The cryptocurrency is up over 200% this year and has been on a steady tear over the past few months.
For many bitcoin doubters, the sudden spike is reminiscent of the 2017 holidays, when, as one of my Quartz colleagues recently observed, “you could not stand in a group of three or more dudes and not talk about bitcoin.” That was the year bitcoin hit its previous all-time high, just over $19,700, before plummeting by 30%. Naysayers are watching for another drastic correction now.
However, investors and traders who believe bitcoin is more than a Ponzi scheme say that the 2020 surge is different, mainly because of who is shopping for it. Three years ago, the enthusiasm for the digital coin came from retail investors. This time, some major institutional investors have decided to join the market.

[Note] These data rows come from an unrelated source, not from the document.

(** What is read back from the query is what was written to it. *)
Lemma active_roundtrip (fs : filters_t) :
  NoDup fs.*1 → Forall (λ kv, kv.1 ∈ query_names) fs →
  Forall (λ kv, Forall (λ v, Is_true (unambiguous v) ∧ Is_true (valid_utf8 v)) kv.2) fs →
  query_filters (qs_parse (filtersToQuery fs)) = filter (λ kv, kv.2 ≠ []) fs.
Proof.
  intros Hnd Hk Hv. unfold query_filters, filtersToQuery.
  set (active := filter (λ kv : string * list string, kv.2 ≠ []) fs).
  assert (Forall (λ kv : string * list string, kv ∈ fs ∧ kv.2 ≠ []) active) as Hact.
  { apply Forall_forall. intros kv Hkv. subst active. apply list_elem_of_filter in Hkv. tauto. }
  assert (NoDup active.*1) as Hnda.
  { subst active. eapply sublist_NoDup; [exact Hnd|]. apply fmap_sublist, sublist_filter. }
  clearbody active. destruct active as [|a active]; [by rewrite qs_parse_empty|].
  rewrite bool_decide_true by (simpl; lia).
  assert ("?" +:+ join "&" (filterQuery <$> a :: active) =
    encoded_query ((λ kv : string * list string, (kv.1, hide_commas <$> kv.2)) <$> a :: active)) as ->.
  { unfold encoded_query. do 2 f_equal. rewrite <- list_fmap_compose. apply list_fmap_ext.
    intros i [k vs] _. unfold filterQuery. simpl. by rewrite <- list_fmap_compose. }
  rewrite qs_parse_query.
  - rewrite <- !list_fmap_compose. apply fmap_fixes. eapply Forall_impl; [exact Hact|].
    intros [k vs] [Hin Hne]. simpl in *. f_equal.
    apply query_values; [done|]. eapply Forall_forall in Hv; [|exact Hin].
    eapply Forall_impl; [exact Hv|]. by intros v [? _].
  - done.
  - by rewrite <- list_fmap_compose.
  - apply Forall_fmap. eapply Forall_impl; [exact Hact|]. intros [k vs] [Hin Hne]. simpl in *.
    eapply Forall_forall in Hk; [|exact Hin]. eapply Forall_forall in Hv; [|exact Hin].
    split_and!; [done|by destruct vs|]. apply Forall_fmap. eapply Forall_impl; [exact Hv|].
    intros v [_ Hu]. simpl. by apply hide_commas_valid.
Qed.

(** C19: The filters a user sets come back from the address they are written to, whatever
    commas, ampersands or accents their values have; the exceptions are a double
    underscore and an underscore right before a comma. *)
Theorem filters_roundtrip fs :
  fs.*1 = filterNames →
  Forall (λ kv, Forall (λ v, Is_true (unambiguous v) ∧ Is_true (valid_utf8 v)) kv.2) fs →
  filters_from_query (qs_parse (filtersToQuery fs)) = fs.
Proof.
  intros Hnames Hv. assert (NoDup fs.*1) as Hnd.
  { rewrite Hnames. apply (bool_decide_unpack _). by vm_compute. }
  unfold filters_from_query, initialFilterState. rewrite active_roundtrip; [|done|..|exact Hv].
  - rewrite <- Hnames. by apply spread_active.
  - apply Forall_forall. intros kv Hkv. assert (kv.1 ∈ filterNames) as Hin.
    { rewrite <- Hnames. by apply list_elem_of_fmap_2. }
    unfold query_names. set_solver.
Qed.

End roundtrip.

(** A double underscore in a value is read back as a comma. *)
Theorem underscores_become_comma u v :
  lacks "_" u → lacks "," u → unambiguous v →
  show_commas (hide_commas (u +:+ "__" +:+ v)) = u +:+ "," +:+ v.
Proof.
  intros Hu Hc Hv. induction u as [|a u IH].
  - rewrite !str_app_nil_l. change (hide_commas ("__" +:+ v)) with ("__" +:+ hide_commas v).
    by rewrite show_double, show_hide_commas.
  - unfold lacks in *. simpl in Hu, Hc. rewrite andb_True in Hu, Hc. destruct Hu as [Ha Hu], Hc as [Hca Hc].
    apply negb_True in Ha, Hca.
    assert (bool_decide (a = "_"%char) = false) as Ha' by (by apply not_true_is_false; intros E; rewrite E in Ha).
    assert (bool_decide (a = ","%char) = false) as Hc' by (by apply not_true_is_false; intros E; rewrite E in Hca).
    rewrite !(str_app_cons a u). cbn [hide_commas]. rewrite Hc'. cbn [show_commas].
    destruct (hide_commas (u +:+ "__" +:+ v)) as [|b r] eqn:Hh.
    { destruct u as [|c u]; [done|]. rewrite str_app_cons in Hh. cbn [hide_commas] in Hh.
      by destruct (bool_decide (c = ","%char)). }
    rewrite Ha'. cbn [andb]. by rewrite IH.
Qed.
Lemma mount_steps charts :
  repos = "" → IChartState_size charts = size →
  rtc answered_step (commit_page (paging_mount route charts))
    (paging_run (commit_page (paging_mount route charts)) first_page).
Proof using Hroute.
  intros Hrepos Hz. destruct (mount_asks charts Hrepos Hz) as (Hr & Hf & Hp & Hfl & Hc & r & Hre & Hq & _).
  set (g1 := commit_page _) in *. clearbody g1. apply allowed_run_steps. repeat split; try done.
  intros q Hq'. cbn [paging_step] in Hq'.
  assert (query_of (snapshot g1) = query 1) as Hq1.
  { rewrite <-Hp. apply kept_query; [done..|]. by rewrite Hc. }
  destruct (commit_same g1 r 1 Hre Hq Hq1) as (_ & Hfl2 & _).
  rewrite Hfl2, Hfl in Hq'. by injection Hq' as <-.
Qed.

Lemma reaches_page charts (k : nat) :
  repos = "" → IChartState_size charts = size →
  selected_error (IChartState_selected charts) = None → (1 + Z.of_nat k <= Z.max 1 total)%Z →
  ∃ g', rtc answered_step (commit_page (paging_mount route charts)) g' ∧
    resting (1 + Z.of_nat k) g'.
Proof using Hroute Hshows.
  intros Hrepos Hz He. induction k as [|k IH]; intros Hk.
  - eexists. split; [by apply mount_steps|]. by apply mount_resting.
  - destruct IH as (g & Hg & Hrest); [lia|]. exists (paging_run g (next_page (1 + Z.of_nat k) g)). split.
    + eapply rtc_trans; [exact Hg|]. apply next_page_steps; [lia|done].
    + replace (1 + Z.of_nat (S k))%Z with (1 + Z.of_nat k + 1)%Z by lia.
      apply resting_next; [lia|done].
Qed.

(** C29: The end of the catalog can be reached.  A page mounted where no repository is selected,
    charts are shown and the store holds no error of the charts comes, with the server's answers (of
    pages of the size the store asks for) and the reader's scrolling, to a state with nothing on its
    way and the list finished.  (With an error in the store no scrolling asks for another page.) *)
Theorem catalog_reaches_end charts :
  repos = "" → IChartState_size charts = size →
  selected_error (IChartState_selected charts) = None →
  ∃ g', rtc answered_step (commit_page (paging_mount route charts)) g' ∧
    pg_flight g' = [] ∧ IChartState_hasFinishedFetching (pg_charts g') = true ∧
    page (pg_catalog g') = Z.max 1 total.
Proof using Hroute Hshows.
  intros Hrepos Hz He.
  destruct (reaches_page charts (Z.to_nat (Z.max 1 total - 1)) Hrepos Hz He) as (g & Hg & Hrest); [lia|].
  rewrite Z2Nat.id in Hrest by lia. replace (1 + (Z.max 1 total - 1))%Z with (Z.max 1 total) in Hrest by lia.
  destruct Hrest as [_ (_ & Hp & _) (_ & _ & Hfin & _) Hfl _].
  exists g. split; [done|]. split; [done|]. split; [|done]. rewrite Hfin. apply bool_decide_eq_true. lia.
Qed.

End reaching_the_end.
End one_search.

(** ** The next search *)

Section next_search.
Context `{Lodash}.

(** The page shown with another location. *)
Definition moved (route : catalog_route) (g : paging) : rendered :=
  mkRendered route (pg_catalog g) (pg_charts g).

Lemma visit_commit g route :
  deps_changed search_of (pg_rendered g) (moved route g) = true →
  paging_run g [VisitCatalog route; Commit] =
  {| pg_route := route;
     pg_fresh := true;
     pg_catalog := catalog_effects true (pg_rendered g) (moved route g);
     pg_charts := charts_effects (pg_rendered g) (moved route g);
     pg_rendered := Some (moved route g);
     pg_observers := pg_observers (paging_run g [VisitCatalog route; Commit]);
     pg_flight := pg_flight g ++ [query_of (moved route g)] |}.
Proof using.
  intros Hs. cbn [paging_run foldl paging_step]. unfold commit_page.
  change (snapshot _) with (moved route g). cbn [pg_rendered pg_fresh pg_flight pg_route setf].
  by rewrite Hs, (search_changed_query _ _ Hs).
Qed.
Lemma elem_of_delete_after {A} (l k : list A) i x y : l !! i = Some y → x ∈ k → x ∈ delete i (l ++ k).
Proof using.
  intros Hi%lookup_lt_Some Hx. rewrite delete_take_drop, drop_app_le by lia.
  rewrite !elem_of_app. by right; right.
Qed.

In May, Paul Tudor Jones, the billionaire hedge fund manager and founder of Tudor Investment Company, made a splash by buying bitcoin, still a fringe asset to investors of his stature.
Jones was actually dipping in for the second time. In 2017, his fund bought and sold bitcoin, exiting near the asset’s all-time high, Bloomberg reports. This year, watching central banks spend billions to offset losses from the coronavirus pandemic, Jones went looking for a reliable hedge, according to a market outlook note he wrote in May, and bitcoin met his criteria.